8×8 and 6×8 Exercises

Rest between sets for these exercises is kept to a strict 60 seconds. Do not exceed this rest period. If you are unable to hit 8 reps for each set, don’t worry. When you are able to perform 8 reps for each of these sets, it’s time to add weight to the bar. Add the smallest possible amount of weight the next time you perform this movement.

Isolation Exercises

Perform these movements using a 4-2-4 rep tempo. This means it will take you 4 seconds to compete a rep, followed by a 2 second hold at the point of contraction, and a 4 second eccentric – or returning of the weight to the starting position of the exercise. Add weight when it makes sense for these exercises.

There is no need to force heavier weights before you are ready. Also, you may need to drop weight from set to set. These exercises are very deliberate and taxing. Dropping to a lighter weight is perfectly fine. Again, the point is to finish off your muscles, so weight used is secondary. With that said, don’t go “too light”, this making a set too easy.

Power 8
Chest and Back
Exercise Sets Reps
Bench Press 5 5
Dumbbell Bench Press or Hammer Bench Press 8 8
Incline Dumbbell Flye or Pec Dec 3 8-12
Barbell Row 5 5
Lat Pull Down or Pull Ups 8 8
Straight Arm Pull Down 3 8-12
Dumbbell or Barbell Shrugs 8 8
Power 8
Legs and Abs
Exercise Sets Reps
Squats 5 5
Leg Press 8 8
Leg Extensions 3 8-12
Stiff Leg Deadlifts 5 5
Leg Curls 8 8
Seated or Leg Press Calf Raise 6 8
Standing Calf Raise 3 8-12
Power 8
Shoulders and Arms
Exercise Sets Reps
Seated Barbell Press 5 5
Seated Dumbbell Press or Hammer Overhead Press 8 8
Bent Over Reverse Flyes 3 8-12
Close Grip Bench Press or Skullcrushers 6 8
Cable Tricep Extensions or Seated Dumbbell Extensions 3 8-12
Standing Dumbbell Curls 6 8
EZ Bar Preacher Curls 3 8-12
Power 8 – Frequently Asked Questions

When can I work abs?

You could add in 3 sets per day after each workout.

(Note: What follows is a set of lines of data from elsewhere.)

(** * keyboy: the chord-analysis engine

    A shallow embedding of [src/lib/chordAnalysis.ts] (the exported
    library, module [Lib]) and of the copy of the same engine that lives
    inline in the monolithic application file (module [App]), followed
    by the vocabulary of the properties and by the properties
    themselves: the null result, the literal scenarios, the scoring of
    exact matches, the frame of the post-match disambiguation, the
    spelling of the root, the dependence on the voicing and the
    agreement of the two copies.

    Conventions of the embedding:
    - a JavaScript number that holds an integer is a [Z]; the remainder
      operator [%] is [Z.rem] (sign of the dividend);
    - an array is a [list]; a [Set] is the list of its elements in
      insertion order;
    - [undefined] for an optional field or argument is [None];
    - reading a property of [undefined] throws a [TypeError]; functions
      that can reach such a read return a [Completion]. *)

From Stdlib Require Import ZArith List String Ascii Bool Lia Permutation Sorted.
From Stdlib Require Import DecimalString.
Import ListNotations.
Open Scope string_scope.
Open Scope Z_scope.

(* ================================================================= *)
(** ** The JavaScript primitives the engine uses *)
(* ================================================================= *)

Module JS.

(** Normal or abrupt completion of a call.  The only abrupt completion
    the engine can reach is the [TypeError] of a property read on
    [undefined]. *)
Inductive Completion (A : Type) : Type :=
| Normal (a : A)
| TypeError.
Arguments Normal {A} a.
Arguments TypeError {A}.

Definition bind {A B} (c : Completion A) (k : A -> Completion B) : Completion B :=
  match c with
  | Normal a => k a
  | TypeError => TypeError
  end.

(** [xs.map(f)] where [f] may throw: the first throw aborts the map. *)
Fixpoint mapM {A B} (f : A -> Completion B) (xs : list A) : Completion (list B) :=
  match xs with
  | [] => Normal []
  | x :: rest =>
      bind (f x) (fun y => bind (mapM f rest) (fun ys => Normal (y :: ys)))
  end.

(** *** Strings *)

Fixpoint skip (n : nat) (s : string) : string :=
  match n, s with
  | O, _ => s
  | S _, EmptyString => EmptyString
  | S n', String _ s' => skip n' s'
  end.

(** [s.startsWith(p)] *)
Definition startsWith (s p : string) : bool := String.prefix p s.

(** [s.includes(sub)] *)
Fixpoint includes (s sub : string) : bool :=
  String.prefix sub s ||
  match s with
  | EmptyString => false
  | String _ s' => includes s' sub
  end.

(** [s.endsWith(suf)] *)
Fixpoint endsWith (s suf : string) : bool :=
  String.eqb s suf ||
  match s with
  | EmptyString => false
  | String _ s' => endsWith s' suf
  end.

(** [s.replace(pat, rep)] with a string pattern: only the first
    occurrence is replaced. *)
Fixpoint replace (s pat rep : string) : string :=
  if String.prefix pat s then rep ++ skip (String.length pat) s
  else match s with
       | EmptyString => EmptyString
       | String c s' => String c (replace s' pat rep)
       end.

(** [xs.join(sep)] on strings *)
Fixpoint join (sep : string) (xs : list string) : string :=
  match xs with
  | [] => EmptyString
  | [x] => x
  | x :: rest => x ++ sep ++ join sep rest
  end.

(** *** Arrays and sets of numbers *)

(** [xs.includes(x)], [set.has(x)] *)
Definition has (xs : list Z) (x : Z) : bool := existsb (Z.eqb x) xs.

(** [Array.from(new Set(xs))] and [[...new Set(xs)]]: the distinct
    elements in order of first insertion. *)
Definition fromSet (xs : list Z) : list Z :=
  fold_left (fun acc x => if has acc x then acc else (acc ++ [x])%list) xs [].

(** [Math.min(x, ...rest)] with at least one argument. *)
Definition Math_min (x : Z) (rest : list Z) : Z := fold_left Z.min rest x.

(** [xs.sort(cmp)]: the sort is stable; [cmp a b <= 0] keeps [a]
    ahead of [b]. *)
Fixpoint insertBy {A} (cmp : A -> A -> Z) (x : A) (sorted : list A) : list A :=
  match sorted with
  | [] => [x]
  | y :: rest => if cmp x y <=? 0 then x :: sorted else y :: insertBy cmp x rest
  end.

Definition sort {A} (cmp : A -> A -> Z) (xs : list A) : list A :=
  fold_right (insertBy cmp) [] xs.

(** [(a, b) => a - b] *)
Definition ascending (a b : Z) : Z := a - b.

(** *** More primitives: indexing, numbers in templates, [split] *)

(** [xs[i]] for an integer [i]; [None] is [undefined]. *)
Definition index {A} (xs : list A) (i : Z) : option A :=
  if i <? 0 then None else nth_error xs (Z.to_nat i).

(** An integer inside a template literal: decimal digits, with a minus
    sign when negative. *)
Definition numberToString (n : Z) : string := NilZero.string_of_int (Z.to_int n).

(** [s.split(sep)[0]] for a one-character separator: what comes before
    the first separator. *)
Fixpoint splitFirst (sep : ascii) (s : string) : string :=
  match s with
  | EmptyString => EmptyString
  | String c s' => if Ascii.eqb c sep then EmptyString else String c (splitFirst sep s')
  end.

(** [Math.floor(a / b)] for integers and a positive [b]. *)
Definition floorDiv (a b : Z) : Z := a / b.

End JS.

Import JS.

Declare Scope js_scope.
Notation "x <- c ;; k" := (JS.bind c (fun x => k))
  (at level 61, c at next level, right associativity) : js_scope.
Open Scope js_scope.

(* ================================================================= *)
(** ** The record types ([src/types], and the interfaces declared at
       the top of the application file) *)
(* ================================================================= *)

Module ChordPattern.
Record t : Type := mk {
  name : string;
  intervals : list Z;
  priority : Z;
  allowOmit5th : option bool   (* allowOmit5th?: boolean *)
}.
(** [{ ...p, name: n }] *)
Definition with_name (p : t) (n : string) : t :=
  mk n (intervals p) (priority p) (allowOmit5th p).
(** truthiness of [p.allowOmit5th] *)
Definition omits5th (p : t) : bool :=
  match allowOmit5th p with Some b => b | None => false end.
End ChordPattern.

Module Match.
Record t : Type := mk {
  pattern : ChordPattern.t;
  root : Z;
  score : Z;
  isRootless : bool;
  isExact : bool
}.
(** [{ ...m, pattern: p }] *)
Definition with_pattern (m : t) (p : ChordPattern.t) : t :=
  mk p (root m) (score m) (isRootless m) (isExact m).
Definition name (m : t) : string := ChordPattern.name (pattern m).
(** [{ ...m, pattern: { ...m.pattern, name: n } }] *)
Definition rename (m : t) (n : string) : t :=
  with_pattern m (ChordPattern.with_name (pattern m) n).
End Match.

Module ChordAnalysis.
Record t : Type := mk {
  root : string;
  quality : string;
  bass : string;
  display : string;
  intervals : list Z;
  detectedRootPitchClass : Z;
  isRootless : option bool;           (* isRootless?: boolean *)
  actualIntervals : option (list Z)   (* actualIntervals?: number[] *)
}.
End ChordAnalysis.

Module ActualIntervalInfo.
Record t : Type := mk {
  pitchClass : Z;
  actualInterval : Z;
  midi : Z
}.
End ActualIntervalInfo.

Module TensionDisambiguation.
Record t : Type := mk {
  interval3IsSharp9 : bool;
  interval6IsSharp11 : bool;
  interval8IsSharp5 : bool
}.
End TensionDisambiguation.

Module RootSpelling.
Record t : Type := mk {
  useFlat : bool;
  scale : list string
}.
End RootSpelling.

Module NoteDetails.
Record t : Type := mk {
  note : option string;   (* [NOTES[midi % 12]], [undefined] off the table *)
  octave : Z;
  name : string;
  midi : Z
}.
End NoteDetails.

Use whichever exercises you prefer.

Can I add in deadlifts?

Yes, you can use deadlifts on back day for your 5×5 exercise. If you do this make sure to use some form of row and pull up/lat pull down for your next 2 exercises. You may want to rotate weeks, and do an 8×8 for rows one week, and an 8×8 for pull downs or pull ups the next.

What about forearms?

You really shouldn’t need to work the forearms directly in the context of this system. Your forearms will receive plenty of quality stimulation.

Can I add in more arm work?

No. Trust the process. This workout system will build plenty of arm size.

Can I add in more chest work?

No. Trust the process. This workout system will build plenty of chest size.